Copy out, exactly, the first line of the entries below and every line after it through the one containing "Ok proof =>".

Stored data
BEGIN

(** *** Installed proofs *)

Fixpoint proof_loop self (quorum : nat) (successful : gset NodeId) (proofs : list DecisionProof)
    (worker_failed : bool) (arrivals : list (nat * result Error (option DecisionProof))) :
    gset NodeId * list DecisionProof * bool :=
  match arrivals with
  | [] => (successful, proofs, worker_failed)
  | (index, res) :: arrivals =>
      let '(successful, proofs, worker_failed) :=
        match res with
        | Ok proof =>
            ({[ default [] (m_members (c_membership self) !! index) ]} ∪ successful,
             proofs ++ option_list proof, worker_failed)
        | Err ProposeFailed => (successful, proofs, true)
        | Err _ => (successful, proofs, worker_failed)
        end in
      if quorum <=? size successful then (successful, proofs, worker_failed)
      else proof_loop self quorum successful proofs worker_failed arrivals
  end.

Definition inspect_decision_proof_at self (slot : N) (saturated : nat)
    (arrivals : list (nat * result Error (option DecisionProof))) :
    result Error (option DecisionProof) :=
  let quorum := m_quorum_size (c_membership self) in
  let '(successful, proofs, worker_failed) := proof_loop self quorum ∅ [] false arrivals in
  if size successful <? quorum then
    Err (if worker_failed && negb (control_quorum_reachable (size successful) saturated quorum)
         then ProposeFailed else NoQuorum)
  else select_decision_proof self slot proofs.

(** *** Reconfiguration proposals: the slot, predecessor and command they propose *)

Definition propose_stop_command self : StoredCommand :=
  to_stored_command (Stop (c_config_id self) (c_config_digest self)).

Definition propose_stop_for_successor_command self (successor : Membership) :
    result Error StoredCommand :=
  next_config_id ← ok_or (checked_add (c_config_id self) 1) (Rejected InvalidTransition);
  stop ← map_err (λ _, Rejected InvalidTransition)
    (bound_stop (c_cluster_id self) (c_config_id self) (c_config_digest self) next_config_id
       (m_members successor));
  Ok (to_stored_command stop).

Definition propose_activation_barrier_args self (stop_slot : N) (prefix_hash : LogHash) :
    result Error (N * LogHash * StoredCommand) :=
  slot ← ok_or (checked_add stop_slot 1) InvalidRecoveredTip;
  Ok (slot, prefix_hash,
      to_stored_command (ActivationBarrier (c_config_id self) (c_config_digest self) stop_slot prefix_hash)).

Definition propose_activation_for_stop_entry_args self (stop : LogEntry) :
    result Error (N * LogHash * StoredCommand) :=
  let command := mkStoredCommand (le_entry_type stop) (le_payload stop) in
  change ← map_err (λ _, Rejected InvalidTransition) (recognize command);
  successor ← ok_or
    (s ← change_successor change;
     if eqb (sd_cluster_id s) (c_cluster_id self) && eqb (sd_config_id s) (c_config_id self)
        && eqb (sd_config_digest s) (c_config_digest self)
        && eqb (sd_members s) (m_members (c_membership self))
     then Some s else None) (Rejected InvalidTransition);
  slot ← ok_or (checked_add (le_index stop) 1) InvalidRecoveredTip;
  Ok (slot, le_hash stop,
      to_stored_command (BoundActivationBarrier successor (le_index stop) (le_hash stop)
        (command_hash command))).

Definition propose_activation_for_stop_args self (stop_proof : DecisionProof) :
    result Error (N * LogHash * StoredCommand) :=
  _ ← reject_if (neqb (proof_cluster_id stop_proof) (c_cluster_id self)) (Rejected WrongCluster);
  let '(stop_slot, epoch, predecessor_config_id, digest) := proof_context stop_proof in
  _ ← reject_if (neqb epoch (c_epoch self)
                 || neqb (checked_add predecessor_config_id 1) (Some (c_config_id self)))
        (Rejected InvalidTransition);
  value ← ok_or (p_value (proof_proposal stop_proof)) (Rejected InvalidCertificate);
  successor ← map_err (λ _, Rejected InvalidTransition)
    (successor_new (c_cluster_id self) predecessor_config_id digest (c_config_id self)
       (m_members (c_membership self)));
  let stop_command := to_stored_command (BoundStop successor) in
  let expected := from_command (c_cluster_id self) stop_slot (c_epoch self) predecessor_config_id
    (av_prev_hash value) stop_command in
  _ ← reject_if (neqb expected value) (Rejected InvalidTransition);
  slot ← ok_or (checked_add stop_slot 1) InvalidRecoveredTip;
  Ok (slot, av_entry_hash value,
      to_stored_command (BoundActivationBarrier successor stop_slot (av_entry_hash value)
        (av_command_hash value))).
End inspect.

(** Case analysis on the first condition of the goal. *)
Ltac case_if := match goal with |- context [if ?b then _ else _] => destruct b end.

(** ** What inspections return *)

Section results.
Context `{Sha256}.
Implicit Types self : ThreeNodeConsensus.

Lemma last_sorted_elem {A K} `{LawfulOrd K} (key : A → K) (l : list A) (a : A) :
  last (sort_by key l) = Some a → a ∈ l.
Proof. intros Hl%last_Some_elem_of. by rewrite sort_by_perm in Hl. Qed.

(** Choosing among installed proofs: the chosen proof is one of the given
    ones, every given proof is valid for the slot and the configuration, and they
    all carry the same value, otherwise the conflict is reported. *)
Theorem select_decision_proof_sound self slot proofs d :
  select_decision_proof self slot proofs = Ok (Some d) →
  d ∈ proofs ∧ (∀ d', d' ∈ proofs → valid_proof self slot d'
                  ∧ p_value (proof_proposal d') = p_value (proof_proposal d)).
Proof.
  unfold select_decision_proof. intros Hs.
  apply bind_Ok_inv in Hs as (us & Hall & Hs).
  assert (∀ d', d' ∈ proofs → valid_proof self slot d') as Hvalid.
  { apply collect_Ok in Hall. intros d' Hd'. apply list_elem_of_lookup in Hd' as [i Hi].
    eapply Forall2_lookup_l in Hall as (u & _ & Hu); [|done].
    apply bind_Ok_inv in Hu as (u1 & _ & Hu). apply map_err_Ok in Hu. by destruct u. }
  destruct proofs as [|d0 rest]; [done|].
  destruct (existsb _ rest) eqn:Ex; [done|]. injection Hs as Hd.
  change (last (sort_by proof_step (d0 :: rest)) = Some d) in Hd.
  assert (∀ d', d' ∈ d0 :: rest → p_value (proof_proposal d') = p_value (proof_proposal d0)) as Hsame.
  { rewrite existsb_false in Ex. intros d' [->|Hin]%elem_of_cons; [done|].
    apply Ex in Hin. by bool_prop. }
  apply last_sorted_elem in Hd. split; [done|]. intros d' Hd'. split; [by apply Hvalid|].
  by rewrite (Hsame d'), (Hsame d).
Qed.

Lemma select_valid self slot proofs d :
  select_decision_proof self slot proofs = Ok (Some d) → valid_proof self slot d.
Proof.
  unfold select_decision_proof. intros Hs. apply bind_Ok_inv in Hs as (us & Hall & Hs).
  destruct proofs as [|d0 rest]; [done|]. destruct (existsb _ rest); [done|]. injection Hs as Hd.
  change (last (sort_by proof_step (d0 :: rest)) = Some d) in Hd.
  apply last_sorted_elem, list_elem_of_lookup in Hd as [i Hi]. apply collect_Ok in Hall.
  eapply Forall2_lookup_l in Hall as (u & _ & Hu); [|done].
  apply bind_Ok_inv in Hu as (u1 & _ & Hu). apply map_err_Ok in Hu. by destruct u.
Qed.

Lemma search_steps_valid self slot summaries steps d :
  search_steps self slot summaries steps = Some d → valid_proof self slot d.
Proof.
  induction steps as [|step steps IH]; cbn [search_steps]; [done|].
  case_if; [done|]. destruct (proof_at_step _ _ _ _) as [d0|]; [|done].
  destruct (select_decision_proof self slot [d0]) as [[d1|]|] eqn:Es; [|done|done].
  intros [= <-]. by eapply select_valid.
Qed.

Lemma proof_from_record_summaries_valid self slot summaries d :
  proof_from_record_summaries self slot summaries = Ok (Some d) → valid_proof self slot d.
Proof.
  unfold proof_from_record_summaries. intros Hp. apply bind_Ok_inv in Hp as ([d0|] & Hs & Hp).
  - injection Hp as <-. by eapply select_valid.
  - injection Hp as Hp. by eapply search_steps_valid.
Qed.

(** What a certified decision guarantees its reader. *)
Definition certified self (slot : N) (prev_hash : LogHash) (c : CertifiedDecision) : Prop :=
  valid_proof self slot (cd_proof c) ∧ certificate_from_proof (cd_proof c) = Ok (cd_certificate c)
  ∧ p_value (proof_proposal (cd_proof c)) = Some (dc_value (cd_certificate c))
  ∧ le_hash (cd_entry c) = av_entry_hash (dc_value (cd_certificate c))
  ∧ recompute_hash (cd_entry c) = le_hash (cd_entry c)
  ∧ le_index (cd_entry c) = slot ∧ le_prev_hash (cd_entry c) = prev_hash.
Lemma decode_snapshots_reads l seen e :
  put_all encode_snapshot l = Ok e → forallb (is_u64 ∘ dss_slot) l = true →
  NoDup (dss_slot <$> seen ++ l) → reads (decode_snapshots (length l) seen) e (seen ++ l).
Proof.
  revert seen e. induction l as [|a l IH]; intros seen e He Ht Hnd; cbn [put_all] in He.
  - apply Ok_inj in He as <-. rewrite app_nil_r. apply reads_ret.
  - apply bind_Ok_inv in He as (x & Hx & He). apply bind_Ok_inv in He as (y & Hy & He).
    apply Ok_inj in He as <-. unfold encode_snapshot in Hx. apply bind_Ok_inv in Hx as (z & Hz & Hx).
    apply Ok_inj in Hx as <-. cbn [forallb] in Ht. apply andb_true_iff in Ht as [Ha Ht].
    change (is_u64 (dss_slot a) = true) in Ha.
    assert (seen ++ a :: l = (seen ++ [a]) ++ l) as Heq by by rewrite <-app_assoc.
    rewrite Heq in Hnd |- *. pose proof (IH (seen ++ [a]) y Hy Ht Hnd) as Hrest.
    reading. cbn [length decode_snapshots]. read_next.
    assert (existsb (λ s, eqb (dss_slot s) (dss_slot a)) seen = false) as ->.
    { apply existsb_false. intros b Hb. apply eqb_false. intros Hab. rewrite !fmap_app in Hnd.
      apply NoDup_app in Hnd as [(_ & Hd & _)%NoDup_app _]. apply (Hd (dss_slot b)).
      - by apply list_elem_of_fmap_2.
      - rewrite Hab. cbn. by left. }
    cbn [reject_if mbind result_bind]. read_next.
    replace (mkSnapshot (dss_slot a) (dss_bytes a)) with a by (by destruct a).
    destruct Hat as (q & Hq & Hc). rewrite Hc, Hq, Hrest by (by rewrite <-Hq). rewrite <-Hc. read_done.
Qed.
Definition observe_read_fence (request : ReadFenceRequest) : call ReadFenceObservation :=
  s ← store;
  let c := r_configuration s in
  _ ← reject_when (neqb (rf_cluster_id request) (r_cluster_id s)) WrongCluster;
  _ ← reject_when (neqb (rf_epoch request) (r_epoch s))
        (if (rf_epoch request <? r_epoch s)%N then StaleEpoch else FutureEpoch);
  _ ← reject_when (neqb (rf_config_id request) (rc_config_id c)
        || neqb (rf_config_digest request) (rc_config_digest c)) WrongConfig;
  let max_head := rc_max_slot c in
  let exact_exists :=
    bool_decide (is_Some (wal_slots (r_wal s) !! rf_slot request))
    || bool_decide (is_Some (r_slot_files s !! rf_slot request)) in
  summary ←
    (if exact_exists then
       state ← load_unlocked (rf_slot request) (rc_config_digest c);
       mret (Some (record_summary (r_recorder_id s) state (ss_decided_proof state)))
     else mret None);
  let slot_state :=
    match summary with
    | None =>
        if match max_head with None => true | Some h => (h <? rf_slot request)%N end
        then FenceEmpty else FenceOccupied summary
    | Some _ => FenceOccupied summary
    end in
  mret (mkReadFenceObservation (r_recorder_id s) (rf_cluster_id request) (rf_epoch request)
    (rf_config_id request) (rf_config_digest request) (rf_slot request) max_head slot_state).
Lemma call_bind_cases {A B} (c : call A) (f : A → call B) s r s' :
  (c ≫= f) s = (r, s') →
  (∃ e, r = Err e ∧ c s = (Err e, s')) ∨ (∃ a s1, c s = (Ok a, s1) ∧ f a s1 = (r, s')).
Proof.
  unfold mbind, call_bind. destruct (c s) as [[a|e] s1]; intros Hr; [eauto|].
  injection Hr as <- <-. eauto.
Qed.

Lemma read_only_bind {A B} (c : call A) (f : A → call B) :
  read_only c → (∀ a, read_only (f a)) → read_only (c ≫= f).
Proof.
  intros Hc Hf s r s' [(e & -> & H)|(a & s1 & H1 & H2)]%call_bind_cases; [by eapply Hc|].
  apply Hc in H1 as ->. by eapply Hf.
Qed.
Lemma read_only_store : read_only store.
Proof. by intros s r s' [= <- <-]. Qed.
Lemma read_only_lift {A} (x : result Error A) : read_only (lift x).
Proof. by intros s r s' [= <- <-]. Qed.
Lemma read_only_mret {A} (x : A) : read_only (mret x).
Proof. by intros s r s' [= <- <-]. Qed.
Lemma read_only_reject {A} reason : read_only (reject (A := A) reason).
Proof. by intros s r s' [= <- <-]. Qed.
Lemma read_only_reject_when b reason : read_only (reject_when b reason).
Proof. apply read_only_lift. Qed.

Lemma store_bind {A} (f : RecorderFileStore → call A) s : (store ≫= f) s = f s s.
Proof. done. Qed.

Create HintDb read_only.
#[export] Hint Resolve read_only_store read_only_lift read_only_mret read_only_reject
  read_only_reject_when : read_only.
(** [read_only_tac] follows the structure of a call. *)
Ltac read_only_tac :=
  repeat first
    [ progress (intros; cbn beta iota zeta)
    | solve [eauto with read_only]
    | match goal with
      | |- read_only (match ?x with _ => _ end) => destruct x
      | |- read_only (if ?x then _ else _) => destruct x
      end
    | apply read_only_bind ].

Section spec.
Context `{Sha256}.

END

◆ **OUTPUT OF THE EXERCISE**
(** *** Installed proofs *)

Fixpoint proof_loop self (quorum : nat) (successful : gset NodeId) (proofs : list DecisionProof)
    (worker_failed : bool) (arrivals : list (nat * result Error (option DecisionProof))) :
    gset NodeId * list DecisionProof * bool :=
  match arrivals with
  | [] => (successful, proofs, worker_failed)
  | (index, res) :: arrivals =>
      let '(successful, proofs, worker_failed) :=
        match res with
        | Ok proof =>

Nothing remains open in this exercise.